• What the task asks: Every line containing "rewrite" should be identified and copied from the data below.

Saved data entries:
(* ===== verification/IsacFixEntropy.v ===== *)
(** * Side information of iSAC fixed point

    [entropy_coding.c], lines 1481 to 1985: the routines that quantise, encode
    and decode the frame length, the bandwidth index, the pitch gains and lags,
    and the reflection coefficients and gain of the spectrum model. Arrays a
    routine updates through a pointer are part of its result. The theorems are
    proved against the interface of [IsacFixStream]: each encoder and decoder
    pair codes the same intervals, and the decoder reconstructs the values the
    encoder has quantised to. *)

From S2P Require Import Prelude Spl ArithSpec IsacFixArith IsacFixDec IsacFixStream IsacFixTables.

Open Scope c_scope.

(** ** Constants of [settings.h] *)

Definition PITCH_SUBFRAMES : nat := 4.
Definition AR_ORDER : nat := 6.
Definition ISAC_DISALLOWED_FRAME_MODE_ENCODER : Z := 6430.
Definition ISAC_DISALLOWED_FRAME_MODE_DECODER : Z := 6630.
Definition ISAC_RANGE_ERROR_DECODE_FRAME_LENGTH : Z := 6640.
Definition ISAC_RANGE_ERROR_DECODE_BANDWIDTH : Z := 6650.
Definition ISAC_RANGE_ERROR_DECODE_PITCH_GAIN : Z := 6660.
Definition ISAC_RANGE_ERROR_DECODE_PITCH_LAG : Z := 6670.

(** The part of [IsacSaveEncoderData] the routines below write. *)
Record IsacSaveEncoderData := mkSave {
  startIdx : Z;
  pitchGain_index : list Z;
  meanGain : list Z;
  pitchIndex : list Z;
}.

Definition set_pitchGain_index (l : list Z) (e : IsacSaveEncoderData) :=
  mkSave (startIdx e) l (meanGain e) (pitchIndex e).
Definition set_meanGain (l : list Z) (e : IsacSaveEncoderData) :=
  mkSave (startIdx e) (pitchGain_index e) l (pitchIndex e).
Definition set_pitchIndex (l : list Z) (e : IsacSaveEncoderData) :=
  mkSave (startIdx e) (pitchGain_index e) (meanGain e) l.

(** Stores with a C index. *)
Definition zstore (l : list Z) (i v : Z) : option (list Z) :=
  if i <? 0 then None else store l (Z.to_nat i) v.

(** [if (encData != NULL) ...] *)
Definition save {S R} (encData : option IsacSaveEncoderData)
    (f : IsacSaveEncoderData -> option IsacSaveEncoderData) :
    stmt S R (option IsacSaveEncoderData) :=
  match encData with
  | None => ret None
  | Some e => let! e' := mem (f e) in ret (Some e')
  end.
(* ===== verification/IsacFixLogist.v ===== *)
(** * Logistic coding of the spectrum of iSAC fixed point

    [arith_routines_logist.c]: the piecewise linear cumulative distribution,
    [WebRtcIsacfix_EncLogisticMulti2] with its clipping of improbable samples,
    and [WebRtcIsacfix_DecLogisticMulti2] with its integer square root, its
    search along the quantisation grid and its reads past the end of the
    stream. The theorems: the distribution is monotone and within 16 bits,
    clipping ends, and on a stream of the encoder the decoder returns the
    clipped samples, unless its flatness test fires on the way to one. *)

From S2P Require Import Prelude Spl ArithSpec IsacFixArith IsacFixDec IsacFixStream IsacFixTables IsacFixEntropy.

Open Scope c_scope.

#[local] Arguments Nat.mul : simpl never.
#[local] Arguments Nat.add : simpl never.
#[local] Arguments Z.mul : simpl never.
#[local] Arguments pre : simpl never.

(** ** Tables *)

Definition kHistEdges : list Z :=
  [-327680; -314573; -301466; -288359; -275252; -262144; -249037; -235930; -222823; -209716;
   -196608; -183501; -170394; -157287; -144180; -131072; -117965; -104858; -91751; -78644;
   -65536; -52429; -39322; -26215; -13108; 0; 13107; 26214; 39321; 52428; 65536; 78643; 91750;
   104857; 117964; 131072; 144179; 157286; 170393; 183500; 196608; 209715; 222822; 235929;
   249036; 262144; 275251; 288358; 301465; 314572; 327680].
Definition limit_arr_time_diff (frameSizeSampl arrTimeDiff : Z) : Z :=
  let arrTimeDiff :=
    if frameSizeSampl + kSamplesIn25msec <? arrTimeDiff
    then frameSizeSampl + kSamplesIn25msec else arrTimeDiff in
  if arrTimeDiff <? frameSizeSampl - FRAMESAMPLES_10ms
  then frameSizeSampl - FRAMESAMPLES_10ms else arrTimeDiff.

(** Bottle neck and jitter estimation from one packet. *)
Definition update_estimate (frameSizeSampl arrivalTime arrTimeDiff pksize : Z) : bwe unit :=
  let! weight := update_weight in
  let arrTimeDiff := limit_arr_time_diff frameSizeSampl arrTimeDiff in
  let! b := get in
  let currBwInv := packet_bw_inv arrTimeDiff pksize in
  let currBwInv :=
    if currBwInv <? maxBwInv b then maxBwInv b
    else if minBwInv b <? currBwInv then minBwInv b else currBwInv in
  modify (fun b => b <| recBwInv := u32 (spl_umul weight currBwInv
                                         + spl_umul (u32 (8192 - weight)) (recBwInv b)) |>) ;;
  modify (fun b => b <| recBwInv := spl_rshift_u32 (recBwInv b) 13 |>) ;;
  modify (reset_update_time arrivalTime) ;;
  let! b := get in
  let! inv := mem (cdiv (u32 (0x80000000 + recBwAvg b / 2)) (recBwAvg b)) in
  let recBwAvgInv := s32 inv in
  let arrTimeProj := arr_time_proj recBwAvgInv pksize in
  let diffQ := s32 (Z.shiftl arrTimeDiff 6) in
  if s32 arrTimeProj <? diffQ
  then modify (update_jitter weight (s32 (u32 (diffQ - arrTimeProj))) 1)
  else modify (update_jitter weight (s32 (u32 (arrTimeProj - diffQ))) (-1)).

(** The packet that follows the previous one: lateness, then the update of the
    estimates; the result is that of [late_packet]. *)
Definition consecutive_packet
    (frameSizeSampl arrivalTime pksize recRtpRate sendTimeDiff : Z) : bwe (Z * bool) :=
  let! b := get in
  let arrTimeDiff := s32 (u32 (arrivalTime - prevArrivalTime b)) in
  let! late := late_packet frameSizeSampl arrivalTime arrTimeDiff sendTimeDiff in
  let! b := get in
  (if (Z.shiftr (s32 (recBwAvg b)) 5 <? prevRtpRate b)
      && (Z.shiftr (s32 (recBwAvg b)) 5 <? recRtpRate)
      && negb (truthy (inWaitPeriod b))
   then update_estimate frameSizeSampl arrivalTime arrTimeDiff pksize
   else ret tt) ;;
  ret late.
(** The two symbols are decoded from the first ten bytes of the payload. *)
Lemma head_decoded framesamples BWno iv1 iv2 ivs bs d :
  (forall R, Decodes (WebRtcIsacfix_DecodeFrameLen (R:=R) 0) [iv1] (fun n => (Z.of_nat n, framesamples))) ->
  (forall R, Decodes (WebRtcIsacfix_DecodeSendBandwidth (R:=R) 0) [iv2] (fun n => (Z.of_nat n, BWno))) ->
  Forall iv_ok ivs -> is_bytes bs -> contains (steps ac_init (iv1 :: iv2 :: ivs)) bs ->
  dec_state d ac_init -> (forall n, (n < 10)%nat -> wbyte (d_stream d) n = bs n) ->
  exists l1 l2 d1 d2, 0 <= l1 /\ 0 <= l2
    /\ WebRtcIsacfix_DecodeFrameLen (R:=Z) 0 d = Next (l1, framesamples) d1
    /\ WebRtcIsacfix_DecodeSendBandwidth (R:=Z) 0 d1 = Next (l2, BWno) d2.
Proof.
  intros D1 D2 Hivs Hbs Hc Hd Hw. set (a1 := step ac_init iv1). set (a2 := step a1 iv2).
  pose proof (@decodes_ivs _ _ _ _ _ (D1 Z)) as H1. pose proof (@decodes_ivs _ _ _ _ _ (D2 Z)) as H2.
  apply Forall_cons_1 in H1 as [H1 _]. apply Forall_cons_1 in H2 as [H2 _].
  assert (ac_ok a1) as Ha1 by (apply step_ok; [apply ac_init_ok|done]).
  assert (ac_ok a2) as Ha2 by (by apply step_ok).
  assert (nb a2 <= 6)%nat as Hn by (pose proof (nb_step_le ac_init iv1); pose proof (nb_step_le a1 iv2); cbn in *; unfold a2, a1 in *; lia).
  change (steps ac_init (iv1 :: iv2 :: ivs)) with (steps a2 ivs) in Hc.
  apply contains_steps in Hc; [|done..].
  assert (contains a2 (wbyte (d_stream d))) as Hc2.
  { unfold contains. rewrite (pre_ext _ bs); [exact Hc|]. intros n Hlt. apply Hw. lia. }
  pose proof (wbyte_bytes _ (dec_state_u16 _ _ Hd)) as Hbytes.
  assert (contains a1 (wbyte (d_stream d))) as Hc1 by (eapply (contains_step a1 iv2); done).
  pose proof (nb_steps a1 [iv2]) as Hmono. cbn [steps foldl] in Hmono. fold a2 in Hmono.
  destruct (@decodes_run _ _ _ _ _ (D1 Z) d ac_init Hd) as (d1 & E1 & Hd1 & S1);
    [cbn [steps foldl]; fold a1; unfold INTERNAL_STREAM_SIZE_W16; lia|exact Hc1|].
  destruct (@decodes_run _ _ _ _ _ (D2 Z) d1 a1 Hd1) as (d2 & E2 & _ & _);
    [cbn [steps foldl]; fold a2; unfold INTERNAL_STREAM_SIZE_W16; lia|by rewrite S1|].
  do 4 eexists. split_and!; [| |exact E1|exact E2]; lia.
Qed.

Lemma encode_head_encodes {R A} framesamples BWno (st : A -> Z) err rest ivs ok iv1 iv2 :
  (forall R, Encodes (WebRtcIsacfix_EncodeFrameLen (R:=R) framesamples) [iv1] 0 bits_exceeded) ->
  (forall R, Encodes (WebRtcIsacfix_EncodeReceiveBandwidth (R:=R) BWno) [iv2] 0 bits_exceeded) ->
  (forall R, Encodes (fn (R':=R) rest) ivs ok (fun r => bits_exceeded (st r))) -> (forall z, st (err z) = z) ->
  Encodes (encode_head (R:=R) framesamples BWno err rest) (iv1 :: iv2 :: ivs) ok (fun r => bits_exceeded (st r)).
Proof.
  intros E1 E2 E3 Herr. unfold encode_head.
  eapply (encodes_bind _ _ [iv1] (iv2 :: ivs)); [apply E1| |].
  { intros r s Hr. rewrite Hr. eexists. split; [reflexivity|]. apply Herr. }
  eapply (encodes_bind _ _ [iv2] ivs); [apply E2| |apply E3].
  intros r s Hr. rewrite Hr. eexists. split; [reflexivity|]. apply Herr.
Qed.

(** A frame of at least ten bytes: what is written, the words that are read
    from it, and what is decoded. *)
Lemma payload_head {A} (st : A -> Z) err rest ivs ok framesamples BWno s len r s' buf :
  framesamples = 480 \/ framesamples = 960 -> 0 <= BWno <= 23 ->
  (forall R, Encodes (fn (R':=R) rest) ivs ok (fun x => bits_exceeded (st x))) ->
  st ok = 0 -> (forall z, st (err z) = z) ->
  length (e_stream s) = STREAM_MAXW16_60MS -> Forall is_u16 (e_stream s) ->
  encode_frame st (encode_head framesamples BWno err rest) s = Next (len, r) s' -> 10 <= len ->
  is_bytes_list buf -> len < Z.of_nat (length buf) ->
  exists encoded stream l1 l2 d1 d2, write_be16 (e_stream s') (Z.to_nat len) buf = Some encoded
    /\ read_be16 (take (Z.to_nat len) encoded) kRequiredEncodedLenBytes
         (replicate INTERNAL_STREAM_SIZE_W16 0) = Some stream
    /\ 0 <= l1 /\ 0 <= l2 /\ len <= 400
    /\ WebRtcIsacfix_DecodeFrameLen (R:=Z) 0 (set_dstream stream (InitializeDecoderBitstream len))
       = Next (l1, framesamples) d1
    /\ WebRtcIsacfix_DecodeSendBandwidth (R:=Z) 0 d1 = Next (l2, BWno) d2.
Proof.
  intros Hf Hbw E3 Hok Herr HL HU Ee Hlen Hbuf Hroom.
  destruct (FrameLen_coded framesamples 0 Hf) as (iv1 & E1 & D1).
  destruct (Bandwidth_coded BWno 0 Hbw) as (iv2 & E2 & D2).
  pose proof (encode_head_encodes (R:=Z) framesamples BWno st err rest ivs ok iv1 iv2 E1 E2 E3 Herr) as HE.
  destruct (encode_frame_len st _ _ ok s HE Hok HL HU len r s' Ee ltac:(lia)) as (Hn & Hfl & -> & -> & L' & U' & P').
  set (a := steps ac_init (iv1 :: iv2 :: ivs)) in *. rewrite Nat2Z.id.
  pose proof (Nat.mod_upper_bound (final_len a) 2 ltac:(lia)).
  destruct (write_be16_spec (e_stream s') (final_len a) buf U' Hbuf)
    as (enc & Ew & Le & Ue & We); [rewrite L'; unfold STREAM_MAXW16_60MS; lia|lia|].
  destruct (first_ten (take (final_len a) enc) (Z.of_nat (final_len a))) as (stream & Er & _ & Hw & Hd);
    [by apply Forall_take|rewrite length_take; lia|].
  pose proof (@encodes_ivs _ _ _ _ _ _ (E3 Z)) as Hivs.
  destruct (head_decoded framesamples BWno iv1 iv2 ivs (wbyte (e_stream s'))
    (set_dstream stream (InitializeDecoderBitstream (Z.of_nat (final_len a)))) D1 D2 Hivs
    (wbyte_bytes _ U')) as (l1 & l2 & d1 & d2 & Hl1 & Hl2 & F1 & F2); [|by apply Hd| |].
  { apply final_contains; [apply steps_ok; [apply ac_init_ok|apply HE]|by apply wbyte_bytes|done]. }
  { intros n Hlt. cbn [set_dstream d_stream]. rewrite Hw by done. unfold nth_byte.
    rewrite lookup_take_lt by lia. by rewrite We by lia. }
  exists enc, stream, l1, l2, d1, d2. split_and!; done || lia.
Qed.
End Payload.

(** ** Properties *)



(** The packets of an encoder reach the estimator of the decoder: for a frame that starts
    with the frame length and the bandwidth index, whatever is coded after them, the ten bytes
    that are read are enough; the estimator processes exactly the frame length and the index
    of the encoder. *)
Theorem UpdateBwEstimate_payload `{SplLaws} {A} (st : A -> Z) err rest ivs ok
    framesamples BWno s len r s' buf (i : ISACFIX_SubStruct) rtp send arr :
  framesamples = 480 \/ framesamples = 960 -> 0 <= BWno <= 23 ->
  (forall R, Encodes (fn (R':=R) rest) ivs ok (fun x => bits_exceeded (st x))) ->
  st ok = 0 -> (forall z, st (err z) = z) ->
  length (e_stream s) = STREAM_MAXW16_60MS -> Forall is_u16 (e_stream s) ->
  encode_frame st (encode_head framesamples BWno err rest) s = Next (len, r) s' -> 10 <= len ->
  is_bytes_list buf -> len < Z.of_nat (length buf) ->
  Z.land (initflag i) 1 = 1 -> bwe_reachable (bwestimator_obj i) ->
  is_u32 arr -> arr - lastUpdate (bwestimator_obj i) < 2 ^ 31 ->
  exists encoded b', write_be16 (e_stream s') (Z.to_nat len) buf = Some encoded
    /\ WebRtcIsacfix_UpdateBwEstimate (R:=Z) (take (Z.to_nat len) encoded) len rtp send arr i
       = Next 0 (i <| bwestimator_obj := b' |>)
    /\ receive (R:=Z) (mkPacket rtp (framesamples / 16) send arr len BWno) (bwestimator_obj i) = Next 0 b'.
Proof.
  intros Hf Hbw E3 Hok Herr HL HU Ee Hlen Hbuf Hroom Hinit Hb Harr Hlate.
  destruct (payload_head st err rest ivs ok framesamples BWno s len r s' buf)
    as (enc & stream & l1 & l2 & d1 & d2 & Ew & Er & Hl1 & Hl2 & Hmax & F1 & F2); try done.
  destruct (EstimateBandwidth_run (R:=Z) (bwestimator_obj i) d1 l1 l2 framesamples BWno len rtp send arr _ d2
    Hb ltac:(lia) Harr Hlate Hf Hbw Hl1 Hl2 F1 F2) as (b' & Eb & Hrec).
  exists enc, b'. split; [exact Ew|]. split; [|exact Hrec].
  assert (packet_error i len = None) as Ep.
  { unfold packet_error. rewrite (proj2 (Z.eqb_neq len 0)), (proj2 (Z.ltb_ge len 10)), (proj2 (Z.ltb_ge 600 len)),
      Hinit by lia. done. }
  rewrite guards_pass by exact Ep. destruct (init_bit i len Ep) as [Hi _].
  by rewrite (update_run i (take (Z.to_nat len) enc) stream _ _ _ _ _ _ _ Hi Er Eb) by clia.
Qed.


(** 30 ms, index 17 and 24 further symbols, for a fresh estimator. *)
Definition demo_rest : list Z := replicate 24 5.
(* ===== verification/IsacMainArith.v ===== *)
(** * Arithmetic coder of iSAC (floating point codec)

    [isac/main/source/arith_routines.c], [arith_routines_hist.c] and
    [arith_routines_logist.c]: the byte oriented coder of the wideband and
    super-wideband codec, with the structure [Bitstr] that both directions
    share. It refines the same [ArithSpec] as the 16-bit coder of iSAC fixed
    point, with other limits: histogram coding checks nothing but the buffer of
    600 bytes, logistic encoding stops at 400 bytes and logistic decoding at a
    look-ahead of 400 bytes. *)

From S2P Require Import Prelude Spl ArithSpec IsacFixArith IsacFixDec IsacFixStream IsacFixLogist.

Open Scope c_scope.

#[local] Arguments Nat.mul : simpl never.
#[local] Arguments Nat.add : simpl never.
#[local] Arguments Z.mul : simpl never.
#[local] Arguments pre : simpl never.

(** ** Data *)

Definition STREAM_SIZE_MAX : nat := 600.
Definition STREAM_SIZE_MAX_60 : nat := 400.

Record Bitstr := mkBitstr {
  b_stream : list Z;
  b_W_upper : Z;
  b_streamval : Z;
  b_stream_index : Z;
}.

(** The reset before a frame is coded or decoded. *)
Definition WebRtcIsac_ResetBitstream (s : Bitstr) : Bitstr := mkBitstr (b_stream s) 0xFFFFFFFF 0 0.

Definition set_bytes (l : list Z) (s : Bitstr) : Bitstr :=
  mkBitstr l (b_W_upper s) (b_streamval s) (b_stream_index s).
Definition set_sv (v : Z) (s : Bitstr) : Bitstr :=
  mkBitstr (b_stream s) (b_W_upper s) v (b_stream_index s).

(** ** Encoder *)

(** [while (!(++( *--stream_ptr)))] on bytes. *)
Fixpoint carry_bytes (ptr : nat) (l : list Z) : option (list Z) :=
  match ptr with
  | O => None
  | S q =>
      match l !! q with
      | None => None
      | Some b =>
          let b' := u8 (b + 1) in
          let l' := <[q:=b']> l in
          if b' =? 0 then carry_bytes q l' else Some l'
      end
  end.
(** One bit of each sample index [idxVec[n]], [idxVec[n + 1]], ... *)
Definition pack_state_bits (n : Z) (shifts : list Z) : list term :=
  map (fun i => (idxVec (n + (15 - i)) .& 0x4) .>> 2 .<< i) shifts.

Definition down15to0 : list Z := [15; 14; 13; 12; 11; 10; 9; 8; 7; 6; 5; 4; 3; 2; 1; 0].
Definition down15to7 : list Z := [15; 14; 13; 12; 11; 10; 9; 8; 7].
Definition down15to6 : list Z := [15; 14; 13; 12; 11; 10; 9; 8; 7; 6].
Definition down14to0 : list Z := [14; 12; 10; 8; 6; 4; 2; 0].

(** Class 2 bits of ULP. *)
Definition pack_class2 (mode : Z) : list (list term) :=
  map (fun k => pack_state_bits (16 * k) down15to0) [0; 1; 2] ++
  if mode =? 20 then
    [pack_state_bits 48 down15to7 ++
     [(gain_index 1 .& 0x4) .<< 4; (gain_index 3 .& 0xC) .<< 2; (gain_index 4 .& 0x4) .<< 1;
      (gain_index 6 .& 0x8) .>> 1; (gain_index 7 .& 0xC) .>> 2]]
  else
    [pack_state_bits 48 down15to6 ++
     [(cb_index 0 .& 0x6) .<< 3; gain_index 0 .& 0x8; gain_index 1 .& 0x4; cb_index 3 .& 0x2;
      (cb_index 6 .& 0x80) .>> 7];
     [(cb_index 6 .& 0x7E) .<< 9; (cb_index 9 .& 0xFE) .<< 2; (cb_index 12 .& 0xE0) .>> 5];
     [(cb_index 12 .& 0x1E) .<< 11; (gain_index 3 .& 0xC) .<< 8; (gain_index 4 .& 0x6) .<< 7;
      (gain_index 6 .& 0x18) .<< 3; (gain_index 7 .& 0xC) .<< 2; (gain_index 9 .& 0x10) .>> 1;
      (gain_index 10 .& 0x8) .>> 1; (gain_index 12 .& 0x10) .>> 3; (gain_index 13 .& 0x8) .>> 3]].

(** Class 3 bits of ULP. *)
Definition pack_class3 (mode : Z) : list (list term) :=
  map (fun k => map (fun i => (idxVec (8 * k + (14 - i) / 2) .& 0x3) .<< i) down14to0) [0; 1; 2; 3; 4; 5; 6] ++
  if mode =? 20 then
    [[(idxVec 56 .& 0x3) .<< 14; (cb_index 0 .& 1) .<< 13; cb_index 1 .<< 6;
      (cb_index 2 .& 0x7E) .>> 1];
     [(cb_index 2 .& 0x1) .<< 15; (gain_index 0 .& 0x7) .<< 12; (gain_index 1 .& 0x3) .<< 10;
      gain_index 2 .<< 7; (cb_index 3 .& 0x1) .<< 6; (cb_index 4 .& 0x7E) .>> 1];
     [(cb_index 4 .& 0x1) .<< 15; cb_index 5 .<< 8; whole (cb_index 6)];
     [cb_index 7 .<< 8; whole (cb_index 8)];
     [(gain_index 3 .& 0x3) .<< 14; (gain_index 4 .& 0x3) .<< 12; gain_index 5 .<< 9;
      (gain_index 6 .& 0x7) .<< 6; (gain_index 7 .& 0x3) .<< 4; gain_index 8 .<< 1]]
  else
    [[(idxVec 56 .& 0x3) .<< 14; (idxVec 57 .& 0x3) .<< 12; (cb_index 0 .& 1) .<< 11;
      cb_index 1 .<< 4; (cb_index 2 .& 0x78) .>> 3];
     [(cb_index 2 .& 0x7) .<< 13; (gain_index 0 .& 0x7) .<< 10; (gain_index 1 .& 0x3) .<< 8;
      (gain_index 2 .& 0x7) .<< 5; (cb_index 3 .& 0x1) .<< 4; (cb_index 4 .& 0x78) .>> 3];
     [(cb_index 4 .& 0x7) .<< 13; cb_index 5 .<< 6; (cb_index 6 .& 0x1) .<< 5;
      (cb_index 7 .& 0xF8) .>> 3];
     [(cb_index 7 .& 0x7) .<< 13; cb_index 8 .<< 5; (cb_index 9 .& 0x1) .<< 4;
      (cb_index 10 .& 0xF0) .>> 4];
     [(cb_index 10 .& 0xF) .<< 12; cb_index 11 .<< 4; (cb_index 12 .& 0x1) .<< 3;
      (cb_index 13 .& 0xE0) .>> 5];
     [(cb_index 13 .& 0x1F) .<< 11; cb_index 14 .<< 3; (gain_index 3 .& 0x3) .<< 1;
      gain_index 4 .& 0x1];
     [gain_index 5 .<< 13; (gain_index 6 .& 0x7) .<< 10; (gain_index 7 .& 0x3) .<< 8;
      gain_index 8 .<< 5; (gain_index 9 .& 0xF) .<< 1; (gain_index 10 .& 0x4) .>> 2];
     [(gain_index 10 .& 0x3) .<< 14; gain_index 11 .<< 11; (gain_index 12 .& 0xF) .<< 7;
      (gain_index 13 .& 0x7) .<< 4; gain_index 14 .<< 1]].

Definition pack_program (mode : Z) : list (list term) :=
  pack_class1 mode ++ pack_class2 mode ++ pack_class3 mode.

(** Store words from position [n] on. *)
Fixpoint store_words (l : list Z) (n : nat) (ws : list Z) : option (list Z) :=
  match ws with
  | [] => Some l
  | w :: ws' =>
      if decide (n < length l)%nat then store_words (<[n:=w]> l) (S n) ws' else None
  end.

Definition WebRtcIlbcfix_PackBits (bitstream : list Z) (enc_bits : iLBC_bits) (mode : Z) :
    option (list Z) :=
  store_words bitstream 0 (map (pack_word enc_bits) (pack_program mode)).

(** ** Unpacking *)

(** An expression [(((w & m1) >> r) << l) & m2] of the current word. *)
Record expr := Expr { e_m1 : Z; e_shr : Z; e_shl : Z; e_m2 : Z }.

• Exercise response:
  { unfold contains. rewrite (pre_ext _ bs); [exact Hc|]. intros n Hlt. apply Hw. lia. }
    [cbn [steps foldl]; fold a2; unfold INTERNAL_STREAM_SIZE_W16; lia|by rewrite S1|].
  { intros r s Hr. rewrite Hr. eexists. split; [reflexivity|]. apply Herr. }
  intros r s Hr. rewrite Hr. eexists. split; [reflexivity|]. apply Herr.
  set (a := steps ac_init (iv1 :: iv2 :: ivs)) in *. rewrite Nat2Z.id.
    as (enc & Ew & Le & Ue & We); [rewrite L'; unfold STREAM_MAXW16_60MS; lia|lia|].
    [by apply Forall_take|rewrite length_take; lia|].
  { intros n Hlt. cbn [set_dstream d_stream]. rewrite Hw by done. unfold nth_byte.
    rewrite lookup_take_lt by lia. by rewrite We by lia. }
  { unfold packet_error. rewrite (proj2 (Z.eqb_neq len 0)), (proj2 (Z.ltb_ge len 10)), (proj2 (Z.ltb_ge 600 len)),
  rewrite guards_pass by exact Ep. destruct (init_bit i len Ep) as [Hi _].
  by rewrite (update_run i (take (Z.to_nat len) enc) stream _ _ _ _ _ _ _ Hi Er Eb) by clia.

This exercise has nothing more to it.